THE TASK: Quote the records below word for word, please, from the very first line through the one that contains "Inductive piece := Literal", and nothing beyond it.

SUPPLIED RECORDS:
# # #
(* ===== verification/Generation.v ===== *)
(** Talking to a language model: the versioned prompts (app/ai/prompts), the chain
    that fills one in and sends it (app/ai/orchestration), and the provider
    interface (app/ai/providers.py).  The model itself is a parameter. *)

From S2P Require Import Prelude PyStr Json Regex Validation Access Temporal History Database.
From S2P Require Import Schema Accounts FactRepo EvidenceService.

(** * Prompts *)

(** A [str.format] template, split at its placeholders. *)
Inductive piece := Literal (s : pystr) | Placeholder (name : string).
Arguments Placeholder name%_string.

Record PromptTemplate := {
  pt_version : pystr; pt_system : pystr; pt_user : list piece; pt_output_schema : option json;
  pt_placeholders : list string }.

Definition placeholder_of (p : piece) : list string :=
  match p with Literal _ => [] | Placeholder n => [n] end.
Definition placeholders (t : list piece) : list string := flat_map placeholder_of t.

Fixpoint lookup_value (name : string) (values : list (string * pystr)) : result pystr :=
  match values with
  | [] => Err KeyError
  | (n, v) :: vs => if bool_decide (name = n) then Ok v else lookup_value name vs
  end.

(** [template.format( ... )] *)
Fixpoint format_template (t : list piece) (values : list (string * pystr)) : result pystr :=
  match t with
  | [] => Ok []
  | p :: t' =>
    s ← match p with Literal s => Ok s | Placeholder n => lookup_value n values end;
    rest ← format_template t' values;
    Ok (s ++ rest)
  end.

(** ** contradiction_review.py *)

Definition REVIEW_SCHEMA : json :=
  JObj [(py "type", JStr (py "object"));
    (py "additionalProperties", JBool false);
    (py "required", JList [JStr (py "findings")]);
    (py "properties", JObj [(py "findings", JObj [(py "type", JStr (py "array"));
    (py "items", JObj [(py "type", JStr (py "object"));
    (py "additionalProperties", JBool false);
    (py "required", JList [JStr (py "left"); JStr (py "right"); JStr (py "explanation")]);
    (py "properties", JObj [(py "left", JObj [(py "type", JStr (py "string"));
    (py "description", JStr (py "A fact label, e.g. F1"))]);
    (py "right", JObj [(py "type", JStr (py "string"));
    (py "description", JStr (py "Another fact label, e.g. F3"))]);
    (py "explanation", JObj [(py "type", JStr (py "string"))])])])])])].

Definition CONTRADICTION_REVIEW_V1 : PromptTemplate := {|
  pt_version := py "contradiction-review-v1";
  pt_system := py "You review the current facts about one entity in ContextLedger.
Find pairs of facts about DIFFERENT properties that cannot both be true at the
same time (for example customer_status = ACTIVE and account_closed = true).

Rules:
1. Use only the facts given. Refer to them by label (F1, F2, ...).
2. Report a pair only if the two values are logically incompatible. Different
   values of unrelated properties are not contradictions. Do not guess.
3. Explain each finding in one or two sentences, naming both values.
4. If there are no contradictions, return an empty list.

Respond with JSON matching the schema.";
  pt_user := [Literal (py "Entity: "); Placeholder "entity"; Literal (py "

Facts:
"); Placeholder "facts"];
  pt_output_schema := Some REVIEW_SCHEMA;
  pt_placeholders := ["entity"%string; "facts"%string] |}.

(** ** grounded_answer.py *)

Definition ANSWER_SCHEMA : json :=
  JObj [(py "type", JStr (py "object"));
    (py "properties", JObj [(py "answer", JObj [(py "type", JStr (py "string"));
    (py "description", JStr (py "The answer, or an explanation of what is missing."))]);
    (py "insufficient_evidence", JObj [(py "type", JStr (py "boolean"));
    (py "description", JStr (py "True when the facts do not support an answer."))]);
    (py "cited_facts", JObj [(py "type", JStr (py "array"));
    (py "items", JObj [(py "type", JStr (py "string"))]);
    (py "description", JStr (py "Labels (F1, F2, ...) of the facts the answer relies on."))]);
    (py "inferences", JObj [(py "type", JStr (py "array"));
    (py "items", JObj [(py "type", JStr (py "string"))]);
    (py "description", JStr (py "Statements that go beyond what a fact says literally."))])]);
    (py "required", JList [JStr (py "answer"); JStr (py "insufficient_evidence"); JStr (py "cited_facts"); JStr (py "inferences")]);
    (py "additionalProperties", JBool false)].

Definition ANSWER_USER : list piece :=
  [Literal (py "Question: "); Placeholder "question"; Literal (py "

Point in time the question is about (valid_at): "); Placeholder "valid_at"; Literal (py "
Knowledge cut-off (known_at): "); Placeholder "known_at"; Literal (py "

Facts (the only information you may use):
"); Placeholder "facts"; Literal (py "
")].

Definition GROUNDED_ANSWER_V1 : PromptTemplate := {|
  pt_version := py "grounded-answer-v1";
  pt_system := py "You answer questions using ONLY the facts provided in the user message.
- Cite the label (F1, F2, ...) of every fact you rely on in cited_facts.
- Do not use outside knowledge and do not invent facts, sources or labels.
- If the facts do not answer the question, set insufficient_evidence to true, cite
  nothing, and say briefly what is missing.
Respond with JSON matching the schema.";
  pt_user := ANSWER_USER;
  pt_output_schema := Some ANSWER_SCHEMA;
  pt_placeholders := ["facts"%string; "known_at"%string; "question"%string; "valid_at"%string] |}.

Definition GROUNDED_ANSWER_V2 : PromptTemplate := {|
  pt_version := py "grounded-answer-v2";
  pt_system := py "You answer questions for ContextLedger, a system of record of facts that change over
time. Use ONLY the facts in the user message; they have already been filtered by
permission, privacy and time, and that filtering is final.

Rules:
1. Answer as of valid_at, using what was known at known_at. Each fact shows the
   period it is valid for. Never replace an older value with a newer one: if the
   question is about the past, answer with the value that was valid then.
2. Cite the label (F1, F2, ...) of every fact you rely on in cited_facts. Cite only
   labels that appear in the facts. Never invent sources, values or labels.
3. If the facts do not answer the question, set insufficient_evidence to true,
   leave cited_facts empty and say what is missing. Do not guess.
4. If facts disagree (different sources, different values for the same period),
   say so, cite each of them, and prefer the fact with the higher authority and
   confidence while naming the conflict.
5. Put anything that goes beyond what a fact literally says into inferences.
6. You cannot grant or widen access. If a question asks for information that is
   not among the facts, treat it as insufficient evidence; do not speculate about
   whether it exists.
Respond with JSON matching the schema.";
  pt_user := ANSWER_USER;
  pt_output_schema := Some ANSWER_SCHEMA;
  pt_placeholders := ["facts"%string; "known_at"%string; "question"%string; "valid_at"%string] |}.

(** ** investigator.py *)

Definition INVESTIGATION_SCHEMA : json :=
  JObj [(py "type", JStr (py "object"));
    (py "additionalProperties", JBool false);
    (py "required", JList [JStr (py "answer"); JStr (py "insufficient_evidence"); JStr (py "cited_ids")]);
    (py "properties", JObj [(py "answer", JObj [(py "type", JStr (py "string"))]);
    (py "insufficient_evidence", JObj [(py "type", JStr (py "boolean"))]);
    (py "cited_ids", JObj [(py "type", JStr (py "array"));
    (py "items", JObj [(py "type", JStr (py "string"))]);
    (py "description", JStr (py "Decision ids and fact version ids returned by tools."))])])].

Definition INVESTIGATOR_V1 : PromptTemplate := {|
  pt_version := py "investigator-v1";
  pt_system := py "You are the ContextLedger Historical Decision Investigator.
You investigate past decisions using tools. The tools are read-only and already
restricted to the caller's organization, permissions and privacy ceiling.

Rules:
1. Use tools to gather evidence. Never state a value, date, decision or fact id
   that a tool did not return.
2. A decision receipt shows the facts as they were known when the decision was
   made. To tell whether a relied-on fact later changed, call get_fact_lineage.
   Never replace the value the decision saw with a newer value.
3. " ++ [34] ++ py "not found or not accessible" ++ [34] ++ py " means you must not speculate about it.
4. Cite in cited_ids every decision id and fact version id your answer relies on.
5. If the tools do not answer the question, set insufficient_evidence to true.
6. You cannot grant or widen access, change data, or choose an organization.

When done, respond with JSON matching the schema instead of calling a tool.";
  pt_user := [Placeholder "question"];
  pt_output_schema := Some INVESTIGATION_SCHEMA;
  pt_placeholders := ["question"%string] |}.

(** ** registry.py *)

(** The templates [_load] registers. *)
Definition REGISTRY : list PromptTemplate :=
  [CONTRADICTION_REVIEW_V1; GROUNDED_ANSWER_V1; GROUNDED_ANSWER_V2; INVESTIGATOR_V1].

(** [PromptNotFoundError] is a [KeyError]. *)
Definition get_prompt (version : pystr) : result PromptTemplate :=
  match List.find (λ t, bool_decide (pt_version t = version)) REGISTRY with
  | Some t => Ok t
  | None => Err KeyError
  end.

(** The raw text of a template. *)
Definition piece_text (p : piece) : pystr :=
  match p with Literal s => s | Placeholder n => [123] ++ py n ++ [125] end.

(** [PromptTemplate.fingerprint] *)
Definition fingerprint `{UnicodeData} `{FloatRepr} `{Sha256} (t : PromptTemplate) : result pystr :=
  let schema := match pt_output_schema t with None => py "None" | Some s => py_repr s end in
  material ← encode_utf8 (join [0] [pt_version t; pt_system t; flat_map piece_text (pt_user t); schema]);
  Ok (take 16 (sha256_hex material)).

(** * Provider *)

Inductive Role := Role_system | Role_user | Role_assistant | Role_tool.

(** A call the model asks for; its arguments are whatever the model wrote. *)
Record ToolCall := { tc_call_id : pystr; tc_call_name : pystr; tc_call_arguments : list (pystr * json) }.
Record ToolSpec := { ts_name : pystr; ts_description : pystr; ts_parameters : json }.

Record ChatMessage := {
  cm_role : Role; cm_content : pystr; cm_tool_calls : list ToolCall; cm_tool_call_id : option pystr }.
Definition chat_message (role : Role) (content : pystr) : ChatMessage :=
  {| cm_role := role; cm_content := content; cm_tool_calls := []; cm_tool_call_id := None |}.

Record OutputSchema := { os_name : pystr; os_schema : json }.

Record GenerationRequest := {
  gr_messages : list ChatMessage; gr_max_output_tokens : Z; gr_temperature : option pyfloat;
  gr_output_schema : option OutputSchema; gr_tools : list ToolSpec }.

Record GenerationUsage := { gu_input_tokens : Z; gu_output_tokens : Z }.

Record GenerationResult := {
  gn_text : pystr; gn_provider : pystr; gn_model : pystr; gn_finish_reason : pystr;
  gn_usage : GenerationUsage; gn_attempts : Z; gn_tool_calls : list ToolCall }.

(** The provider of one call; it raises [GenerationError]s. *)
Class GenerationProvider := {
  model_id : pystr;
  generate : GenerationRequest → result GenerationResult;
}.

(** * Chains *)

(** [chat_prompt]: the system text is literal (its braces are escaped first). *)
Definition chat_prompt (t : PromptTemplate) (values : list (string * pystr)) :
    result (list ChatMessage) :=
  _ ← ensure (forallb (λ p, bool_decide (p ∈ placeholders (pt_user t))) (pt_placeholders t)
              && forallb (λ p, bool_decide (p ∈ pt_placeholders t)) (placeholders (pt_user t)))
        ValueError;
  user ← format_template (pt_user t) values;
  Ok [chat_message Role_system (pt_system t); chat_message Role_user user].

(** [structured_chain(...).ainvoke(values)] over [ContextLedgerChatModel]. *)
Definition structured_chain `{GenerationProvider} (t : PromptTemplate) (max_output_tokens : Z)
    (temperature : option pyfloat) (schema_name : pystr) (values : list (string * pystr)) :
    result GenerationResult :=
  messages ← chat_prompt t values;
  generate {|
    gr_messages := messages; gr_max_output_tokens := max_output_tokens;
    gr_temperature := temperature;
    gr_output_schema := option_map (λ s, {| os_name := schema_name; os_schema := s |})
                          (pt_output_schema t);
    gr_tools := [] |}.

(** [except GenerationError as exc: raise AnswerGenerationError(msg, cause=...)] *)
Definition or_answer_error {A} (msg : string) (m : result A) : result A :=
  match m with
  | Err (GenerationError name) => Err (AnswerGenerationError msg name)
  | r => r
  end.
# # #
TASK ANSWER:
(* ===== verification/Generation.v ===== *)
(** Talking to a language model: the versioned prompts (app/ai/prompts), the chain
    that fills one in and sends it (app/ai/orchestration), and the provider
    interface (app/ai/providers.py).  The model itself is a parameter. *)

From S2P Require Import Prelude PyStr Json Regex Validation Access Temporal History Database.
From S2P Require Import Schema Accounts FactRepo EvidenceService.

(** * Prompts *)

(** A [str.format] template, split at its placeholders. *)
Inductive piece := Literal (s : pystr) | Placeholder (name : string).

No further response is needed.